Critique de L'arabe du futur - Une jeunesse au Moyen-Orient (1978-2011) #2
par MassLunar le mar. 28 sept. 2021 Staff
Rédiger une critiqueLe temps d'aller à l'école...
En 1984, Riad Sattouf a six ans. En Syrie, alors sous le régime d'Hafez Al-Assad, notre futur dessinateur débute alors l'école pour y apprendre l'arabe et entonner l'hymne national du pays.
L'éducation occupe une place centrale dans ce second opus de la vie de notre cher dessinateur. L'occasion pour l'auteur de dresser quelques portraits de personnages haut en couleurs en faisant appel à la vivacité des souvenirs et ce à travers le point de vue de ses 6-7 ans. L'auteur le déclare lui-même, il a la chance de posséder une excellente mémoire concernant ses souvenirs. Nous sommes donc plongés dans une autobiographie tout en vivacité où les souvenirs du jeune garçon se calquent aussi avec des thématiques plus graves autour de la société syrienne, autour de meurtre d'honneur, de la pauvreté, des thèmes qui sont presque calés en arrière-plan mais qui n'échappent au regard du jeune Riad...

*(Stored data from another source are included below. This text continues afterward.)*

(** * Multilingual sentiment pipeline: a shallow embedding of the analysis core

    The development embeds the text-analysis services of the repository
    (app/services/ollama_service.py, optimized_sentiment_service.py,
    sentiment_service.py, tokenization_service.py and chunking_service.py)
    and proves properties of them.

    Conventions.
    - A Python [str] is a [string]: a sequence of code points below 256
      (Rocq's [ascii] is an 8-bit character).  The character classes below
      are Python's on that range, which is closed under every string
      operation the services perform.
    - A Python [float] is a rational or one of the three special values;
      a decimal literal stands for the rational it is written as.
    - A Python [dict] is an association list in insertion order.
    - What the services cannot decide themselves (the remote model, the
      MD5 digest, the built-in [hash], [json.loads]) is a field of the
      [Runtime] class. *)

From Stdlib Require Import ZArith QArith String Ascii List Lia Bool Arith.
From Stdlib Require Import DecimalString Permutation.
From stdpp Require Import base list sorting.
Import ListNotations.

Set Warnings "-register-all".

Local Open Scope string_scope.
Local Open Scope list_scope.
Local Open Scope nat_scope.

(* ===================================================================== *)
(** ** Python strings *)
(* ===================================================================== *)

Module Py.

Definition chars := list ascii.

Definition code (c : ascii) : nat := nat_of_ascii c.

Definition between (lo hi n : nat) : bool := (lo <=? n) && (n <=? hi).

(** [str.isspace] of one character; the regular-expression class [\s] is
    the same set. *)
Definition isspace (c : ascii) : bool :=
  let n := code c in
  between 9 13 n || between 28 32 n || (n =? 133) || (n =? 160).

Definition isupper_char (c : ascii) : bool :=
  let n := code c in
  between 65 90 n || between 192 214 n || between 216 222 n.

Definition islower_char (c : ascii) : bool :=
  let n := code c in
  between 97 122 n || (n =? 170) || (n =? 181) || (n =? 186)
  || between 223 246 n || between 248 255 n.

Definition isalpha_char (c : ascii) : bool := isupper_char c || islower_char c.

Definition lower_char (c : ascii) : ascii :=
  if isupper_char c then ascii_of_nat (code c + 32) else c.

(** [word.isupper()]: no lowercase character and at least one uppercase. *)
Definition isupper (w : chars) : bool :=
  forallb (fun c => negb (islower_char c)) w && existsb isupper_char w.

(** [word.isalpha()]: not empty and every character alphabetic. *)
Definition isalpha (w : chars) : bool :=
  negb (Nat.eqb (length w) 0) && forallb isalpha_char w.

(** [word.capitalize()] where it is called: on a word whose first
    character is an uppercase letter, which title-casing leaves alone;
    the rest is lowercased. *)
Definition capitalize (w : chars) : chars :=
  match w with
  | [] => []
  | c :: r => c :: map lower_char r
  end.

Ce volume se concentre sur les années d'école du dessinateur à Ter Maleeh, le village natal de son père en Syrie. Riad Sattouf nous fait partager sa grande appréhension puis la découverte de sa classe, une classe menée d'une main de fer par une institutrice plutôt...redoutable dont la voix douce est entrecoupée de furieux coups de bâtons. Cette maîtresse est sans doute l'un des personnages les plus marquants de ce volume, un personnage plutôt brutal mais dont l'auteur s'amuse aussi à dépeindre un portrait plus fin , plus mélancolique comme en témoigne l'épisode de la pluie... Encore une fois, l'auteur raconte par le biais d'une sobre voie-off ce qu'il a vu enfant mais cette voie n'éclipse pas un regard plus fin, plus critique laissé cependant à l'appréciation du lecteur... Par exemple, on retiendra aussi la présence d'enfants misérables au fond de la classe ou encore celle de l'un des amis d'enfance souffreteux de l'auteur qui "un jour, n'est pas revenu à l'école..." Dans ce regard d'enfant, la réalité d'adulte est bien présente.

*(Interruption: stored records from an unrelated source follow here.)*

Lemma canonical_compare (m m' : positive) (e e' : Z) :
  canonical_mantissa 53 1024 m e = true ->
  canonical_mantissa 53 1024 m' e' = true ->
  (scaled m e ?= scaled m' e')
  = match e ?= e' with
    | Lt => Lt
    | Gt => Gt
    | Eq => Pos.compare_cont Eq m m'
    end.
Proof.
  intros Hc Hc'. change (Pos.compare_cont Eq m m') with (m ?= m')%positive.
  destruct (Z.compare_spec e e') as [E|L|G].
  - subst e'. destruct (Pos.compare_spec m m') as [E|L|G].
    + subst. apply Z.compare_refl.
    + apply Z.compare_lt_iff. apply canonical_lt; auto.
    + apply Z.compare_gt_iff. apply canonical_lt; auto.
  - apply Z.compare_lt_iff. apply canonical_lt; auto.
  - apply Z.compare_gt_iff. apply canonical_lt; auto.
Qed.

(** *** The rounded value as a function of the exact value *)

Lemma rne_power (a k : Z) : 1 <= k -> k <= a -> rne (2 ^ a) k = 2 ^ (a - k).
Proof.
  intros Hk Ha. replace (2 ^ a) with (2 ^ (a - k) * 2 ^ k).
  - apply rne_exact; lia.
  - rewrite <- Z.pow_add_r by lia. f_equal. lia.
Qed.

L'une des séquences les plus importantes de ce point de vue demeure la mention du crime d'honneur... lorsque le jeune Riad se lève dans la nuit et surprend une grave conversation entre ses parents au sujet d'un crime d'honneur commis par des membres de la famille sur une femme que l'auteur a qualifié comme son premier génie du dessin... D'une certaine manière, le dessinateur rend hommage à cette jeune femme Leila, victime de la cruelle injustice du crime d'honneur fortement présent dans les campagnes. Un épisode d'une réalité critique qui compose aussi cette fabuleuse autobiographie qu'est L'Arabe du futur et qui vient la conclure sur un ton presque glacial.

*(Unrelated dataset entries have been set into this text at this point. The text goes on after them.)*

(* ===== verification/Errs.v ===== *)
(** * Error codes (pkg/errs/codes.go)

    A Go [error] is an [*IMError] with a wire code, or any other error, of
    which the server only ever uses the text.  [IO] is fallible code over a
    state, with these errors. *)

From S2P Require Import Prelude GoLib.

Definition Success : Z := 0.
Definition UserBanned : Z := 1001.
Definition ContentIllegal : Z := 1002.
Definition RateLimited : Z := 1003.
Definition ChannelNotFound : Z := 1004.
Definition NotInChannel : Z := 1005.
Definition ChannelUnavail : Z := 1006.
Definition MsgTooLong : Z := 1007.
Definition AuthFailed : Z := 1008.
Definition DuplicateMsg : Z := 1009.
Definition ServerError : Z := 5000.

Inductive goerror : Type :=
| IMError (Code : Z) (Msg : string)
| OtherError (text : string).

#[export] Instance goerror_eq_dec : EqDecision goerror.
Proof. solve_decision. Defined.

Definition Error (e : goerror) : string :=
  match e with
  | IMError c m => "[" +:+ fmt_d c +:+ "] " +:+ m
  | OtherError t => t
  end.

Definition New (code : Z) (msg : string) : goerror := IMError code msg.

Definition ErrUserBanned : goerror := IMError UserBanned "user is banned".
Definition ErrContentIllegal : goerror := IMError ContentIllegal "content is illegal".
Definition ErrRateLimited : goerror := IMError RateLimited "rate limited".
Definition ErrChannelNotFound : goerror := IMError ChannelNotFound "channel not found".
Definition ErrNotInChannel : goerror := IMError NotInChannel "user not in channel".
Definition ErrChannelUnavail : goerror := IMError ChannelUnavail "channel unavailable".
Definition ErrMsgTooLong : goerror := IMError MsgTooLong "message too long".
Definition ErrAuthFailed : goerror := IMError AuthFailed "authentication failed".
Definition ErrDuplicateMsg : goerror := IMError DuplicateMsg "duplicate message".
Definition ErrServerError : goerror := IMError ServerError "internal server error".

(** The argument is the Go [error] value; [None] is [nil]. *)
Definition ToCode (err : option goerror) : Z :=
  match err with
  | None => Success
  | Some (IMError c _) => c
  | Some (OtherError _) => ServerError
  end.

Definition ToMsg (err : option goerror) : string :=
  match err with
  | None => "success"
  | Some (IMError _ m) => m
  | Some e => Error e
  end.

Abbreviation IO := (io goerror).
Abbreviation res := (result goerror).
Abbreviation PROG := (prog goerror).

(** The error value of a call that returns only an [error]. *)
Definition err_of {A} (r : res A) : option goerror :=
  match r with Ok _ => None | Err e => Some e end.

(** The sentinel errors, in the order of the source. *)
Definition sentinels : list goerror :=
  [ErrUserBanned; ErrContentIllegal; ErrRateLimited; ErrChannelNotFound; ErrNotInChannel;
   ErrChannelUnavail; ErrMsgTooLong; ErrAuthFailed; ErrDuplicateMsg; ErrServerError].

Lemma sentinel_codes_nodup : NoDup (ToCode ∘ Some <$> sentinels).
Proof. apply (bool_decide_unpack _). vm_compute. done. Qed.

Lemma sentinel_code_not_success e : e ∈ sentinels → ToCode (Some e) ≠ Success.
Proof. intros H. repeat (apply elem_of_cons in H as [->|H]; [done|]). by apply elem_of_nil in H. Qed.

Nous retiendrons également dans ce second volume la vision des gosses de riches et la découverte de l'élite de la Syrie lorsque le père de Riad décide d'aller rendre visite à un cousin, général de police de Homs qui possède une villa... Du haut de ses six ans, Riad Sattouf témoigne avec humour de ce jeu d'apparence, de cet étalage de luxe qui demeure bien fissuré ou encore de ses rencontres avec d'insupportables gosses de riches tout simplement méprisants. Le père de l'auteur occupe une place toujours aussi importante dans ce second volume qui témoigne aussi de son ambition mais plus que le père, ce second tome suit aussi l'évolution de la mère de Riad, de plus en plus lasse et contrariée par ce quotidien... Là où on pouvait s'étonner de sa passivité dans le premier volume, la mère de l'auteur est ici mise un peu plus en valeur et commence à se rebeller dans ce quotidien sclérosé par les promesses stériles du père.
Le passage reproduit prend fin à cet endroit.